INPUT DATA:
# # # # # # #

(** * A shallow embedding of [scrapper.py]

    The paper scraper has three layers: text helpers built on Python's [re]
    module ([sanitize_filename], [extract_bib_field], [extract_pdf_url],
    [extract_all_bib_fields]), the HTTP helpers ([fetch], [download_pdf]) and
    the pipeline stages ([process_bib_and_pdf], [process_abstract],
    [process_href]).

    Text is a list of characters; a character is a code point below 256, with
    Python's classification of it ([\s], [\w], [str.strip]).  The regular
    expressions of the source are values of a small pattern type, run by a
    backtracking matcher which follows [re]: greedy repetition, leftmost
    match, non-overlapping [findall].  The stages run in a state-and-error
    monad over an abstract runtime (HTTP client, file system, HTML parser,
    console).  [main] is embedded up to its call of [asyncio.gather]; the
    concurrent run of the [process_href] tasks is not. *)

From Stdlib Require Import List Ascii String Bool Arith Lia.
Import ListNotations.

Set Implicit Arguments.

(** ** Text *)

Definition str := list ascii.

(** A literal of the source, written as a Rocq string. *)
Definition txt (x : string) : str := list_ascii_of_string x.

Definition newline : str := ["010"%char].

Definition code (c : ascii) : nat := nat_of_ascii c.

Definition between (lo hi n : nat) : bool := (lo <=? n) && (n <=? hi).

(** [\s] on [str] patterns, and the characters removed by [str.strip()]:
    tab to carriage return, the four separators 28-31, space, NEL and the
    no-break space. *)
Definition is_space (c : ascii) : bool :=
  let n := code c in
  between 9 13 n || between 28 32 n || (n =? 133) || (n =? 160).

(** [\w] on [str] patterns: alphanumeric code points and the underscore. *)
Definition is_word (c : ascii) : bool :=
  let n := code c in
  between 48 57 n || between 65 90 n || (n =? 95) || between 97 122 n
  || (n =? 170) || between 178 179 n || (n =? 181) || between 185 186 n
  || between 188 190 n || between 192 214 n || between 216 246 n
  || between 248 255 n.

Fixpoint str_eqb (a b : str) : bool :=
  match a, b with
  | [], [] => true
  | x :: a', y :: b' => Ascii.eqb x y && str_eqb a' b'
  | _, _ => false
  end.

Fixpoint lstrip (s : str) : str :=
  match s with
  | c :: s' => if is_space c then lstrip s' else s
  | [] => []
  end.

Definition rstrip (s : str) : str := rev (lstrip (rev s)).

(** [str.strip()] *)
Definition strip (s : str) : str := rstrip (lstrip s).

(** ** The [re] module, as far as the program uses it *)

Module Re.

(** The pattern items that occur in the source: a literal character, an
    optional literal ([s?]), a character class once, and a class under the
    greedy [*] and [+]. *)
Inductive atom : Type :=
| Lit (c : ascii)
| Opt (c : ascii)
| One (cls : ascii -> bool)
| Star (cls : ascii -> bool)
| Plus (cls : ascii -> bool).

(** A pattern is a sequence of items, each with the number of the capture
    group it stands in (0: in no group). *)
Definition pattern := list (nat * atom).

(** The characters a match consumed, each with the group of its item. *)
Definition matched := list (nat * ascii).

Definition push (g : nat) (c : ascii) (r : option (matched * str))
  : option (matched * str) :=
  match r with
  | Some (m, rest) => Some ((g, c) :: m, rest)
  | None => None
  end.

(** Greedy repetition of a class before the continuation [k]: as many
    characters as possible, giving one back each time the rest fails. *)
Fixpoint many (g : nat) (cls : ascii -> bool)
    (k : str -> option (matched * str)) (s : str)
  : option (matched * str) :=
  match s with
  | c :: s' =>
      if cls c then
        match many g cls k s' with
        | Some (m, rest) => Some ((g, c) :: m, rest)
        | None => k s
        end
      else k s
  | [] => k []
  end.

(** [pattern.match] at the head of [s]: the consumed characters and the
    text left after the match. *)
Fixpoint match_here (p : pattern) : str -> option (matched * str) :=
  match p with
  | [] => fun s => Some ([], s)
  | (g, a) :: p' =>
      let k := match_here p' in
      match a with
      | Lit c => fun s =>
          match s with
          | x :: s' => if Ascii.eqb x c then push g x (k s') else None
          | [] => None
          end
      | Opt c => fun s =>
          match s with
          | x :: s' =>
              if Ascii.eqb x c then
                match k s' with
                | Some (m, rest) => Some ((g, x) :: m, rest)
                | None => k s
                end
              else k s
          | [] => k []
          end
      | One cls => fun s =>
          match s with
          | x :: s' => if cls x then push g x (k s') else None
          | [] => None
          end
      | Star cls => many g cls k
      | Plus cls => fun s =>
          match s with
          | x :: s' => if cls x then push g x (many g cls k s') else None
          | [] => None
          end
      end
  end.

(** [pattern.search]: the match at the leftmost position that has one. *)
Fixpoint search (p : pattern) (s : str) : option (matched * str) :=
  match match_here p s with
  | Some r => Some r
  | None =>
      match s with
      | [] => None
      | _ :: s' => search p s'
      end
  end.

(** [match.group(g)] *)
Definition group (g : nat) (m : matched) : str :=
  map snd (filter (fun x => fst x =? g) m).

(** [pattern.findall]: the matches from left to right, each search
    starting where the previous match ended.  Every pattern of the program
    consumes at least one character; after an empty match the scan moves
    one character on. *)
Fixpoint findall_from (fuel : nat) (p : pattern) (s : str) : list matched :=
  match fuel with
  | 0 => []
  | S n =>
      match search p s with
      | None => []
      | Some ([], []) => [[]]
      | Some ([], _ :: rest) => [] :: findall_from n p rest
      | Some (m, rest) => m :: findall_from n p rest
      end
  end.

Definition findall (p : pattern) (s : str) : list matched :=
  findall_from (S (List.length s)) p s.

(** [re.sub(pattern, repl, s)] for a pattern that consumes at least one
    character: every match is replaced by [repl], the other characters
    are copied. *)
Fixpoint sub_from (fuel : nat) (p : pattern) (repl s : str) : str :=
  match fuel with
  | 0 => s
  | S n =>
      match s with
      | [] => []
      | c :: s' =>
          match match_here p s with
          | Some (_ :: _, rest) => repl ++ sub_from n p repl rest
          | _ => c :: sub_from n p repl s'
          end
      end
  end.

Definition sub (p : pattern) (repl s : str) : str :=
  sub_from (S (List.length s)) p repl s.

(** A literal text inside group [g]. *)
Definition lit (g : nat) (s : str) : pattern := map (fun c => (g, Lit c)) s.

End Re.

Import Re.

(** ** Helper functions of the source *)

(** The class of [sanitize_filename]: backslash, slash, colon, star,
    question mark, double quote (code 34), the angle brackets and the bar. *)
Definition forbidden (c : ascii) : bool :=
  existsb (Ascii.eqb c)
    ["\"%char; "/"%char; ":"%char; "*"%char; "?"%char; "034"%char;
     "<"%char; ">"%char; "|"%char].

Definition sanitize_filename (filename : str) : str :=
  Re.sub [(0, One forbidden)] (txt "_") filename.

(** The class [[^{}]]. *)
Definition not_brace (c : ascii) : bool :=
  negb (Ascii.eqb c "{"%char || Ascii.eqb c "}"%char).

(** Every character but the double quote (code 34). *)
Definition not_quote (c : ascii) : bool := negb (Ascii.eqb c "034"%char).

(** [{field_name}\s*=\s*{([^{}]+)}]: the field name is spliced into the
    pattern text.  A name made of word characters stands for itself there,
    and these are the names the model covers: the properties of the lookup
    are stated for them.  A name with a character that [re] reads as an
    operator (a bar, a dot, a parenthesis) is outside the model. *)
Definition bib_field_pattern (field_name : str) : pattern :=
  lit 0 field_name
  ++ [(0, Star is_space); (0, Lit "="%char); (0, Star is_space);
      (0, Lit "{"%char); (1, Plus not_brace); (0, Lit "}"%char)].

Definition last_match (l : list str) : option str :=
  match rev l with
  | [] => None
  | m :: _ => Some m
  end.

Definition extract_bib_field (bib_text field_name : str) : option str :=
  let matches :=
    map (group 1) (findall (bib_field_pattern field_name) bib_text) in
  match last_match matches with
  | Some m => Some (strip m)
  | None => None
  end.

(** [url\s*=\s*{(https?://Q+\.pdf)}], where [Q] is the class of every
    character but the double quote. *)
Definition pdf_url_pattern : pattern :=
  lit 0 (txt "url")
  ++ [(0, Star is_space); (0, Lit "="%char); (0, Star is_space);
      (0, Lit "{"%char)]
  ++ lit 1 (txt "http") ++ [(1, Opt "s"%char)] ++ lit 1 (txt "://")
  ++ [(1, Plus not_quote)] ++ lit 1 (txt ".pdf")
  ++ [(0, Lit "}"%char)].

Definition extract_pdf_url (bib_text : str) : option str :=
  match search pdf_url_pattern bib_text with
  | Some (m, _) => Some (group 1 m)
  | None => None
  end.

(** A Python [dict] with text keys: the items in insertion order;
    assignment to a present key replaces the value in place. *)
Definition dict := list (str * str).

Fixpoint dict_set (d : dict) (k v : str) : dict :=
  match d with
  | [] => [(k, v)]
  | (k', v') :: d' =>
      if str_eqb k' k then (k', v) :: d' else (k', v') :: dict_set d' k v
  end.

Fixpoint dict_lookup (d : dict) (k : str) : option str :=
  match d with
  | [] => None
  | (k', v') :: d' => if str_eqb k' k then Some v' else dict_lookup d' k
  end.

(** [d.get(k, default)] *)
Definition dict_get (d : dict) (k default : str) : str :=
  match dict_lookup d k with
  | Some v => v
  | None => default
  end.

(** [(\w+)\s*=\s*{([^{}]+)}] *)
Definition all_fields_pattern : pattern :=
  [(1, Plus is_word); (0, Star is_space); (0, Lit "="%char);
   (0, Star is_space); (0, Lit "{"%char); (2, Plus not_brace);
   (0, Lit "}"%char)].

# # # # # # #

EXERCISE: A word-for-word copy of the lines above from the one with "Some (strip m)" through the one with "[(1, Plus is_word);", inclusive, is the only output wanted.

OUTPUT FOR THIS TASK:
  | Some m => Some (strip m)
  | None => None
  end.

(** [url\s*=\s*{(https?://Q+\.pdf)}], where [Q] is the class of every
    character but the double quote. *)
Definition pdf_url_pattern : pattern :=
  lit 0 (txt "url")
  ++ [(0, Star is_space); (0, Lit "="%char); (0, Star is_space);
      (0, Lit "{"%char)]
  ++ lit 1 (txt "http") ++ [(1, Opt "s"%char)] ++ lit 1 (txt "://")
  ++ [(1, Plus not_quote)] ++ lit 1 (txt ".pdf")
  ++ [(0, Lit "}"%char)].

Definition extract_pdf_url (bib_text : str) : option str :=
  match search pdf_url_pattern bib_text with
  | Some (m, _) => Some (group 1 m)
  | None => None
  end.

(** A Python [dict] with text keys: the items in insertion order;
    assignment to a present key replaces the value in place. *)
Definition dict := list (str * str).

Fixpoint dict_set (d : dict) (k v : str) : dict :=
  match d with
  | [] => [(k, v)]
  | (k', v') :: d' =>
      if str_eqb k' k then (k', v) :: d' else (k', v') :: dict_set d' k v
  end.

Fixpoint dict_lookup (d : dict) (k : str) : option str :=
  match d with
  | [] => None
  | (k', v') :: d' => if str_eqb k' k then Some v' else dict_lookup d' k
  end.

(** [d.get(k, default)] *)
Definition dict_get (d : dict) (k default : str) : str :=
  match dict_lookup d k with
  | Some v => v
  | None => default
  end.

(** [(\w+)\s*=\s*{([^{}]+)}] *)
Definition all_fields_pattern : pattern :=
  [(1, Plus is_word); (0, Star is_space); (0, Lit "="%char);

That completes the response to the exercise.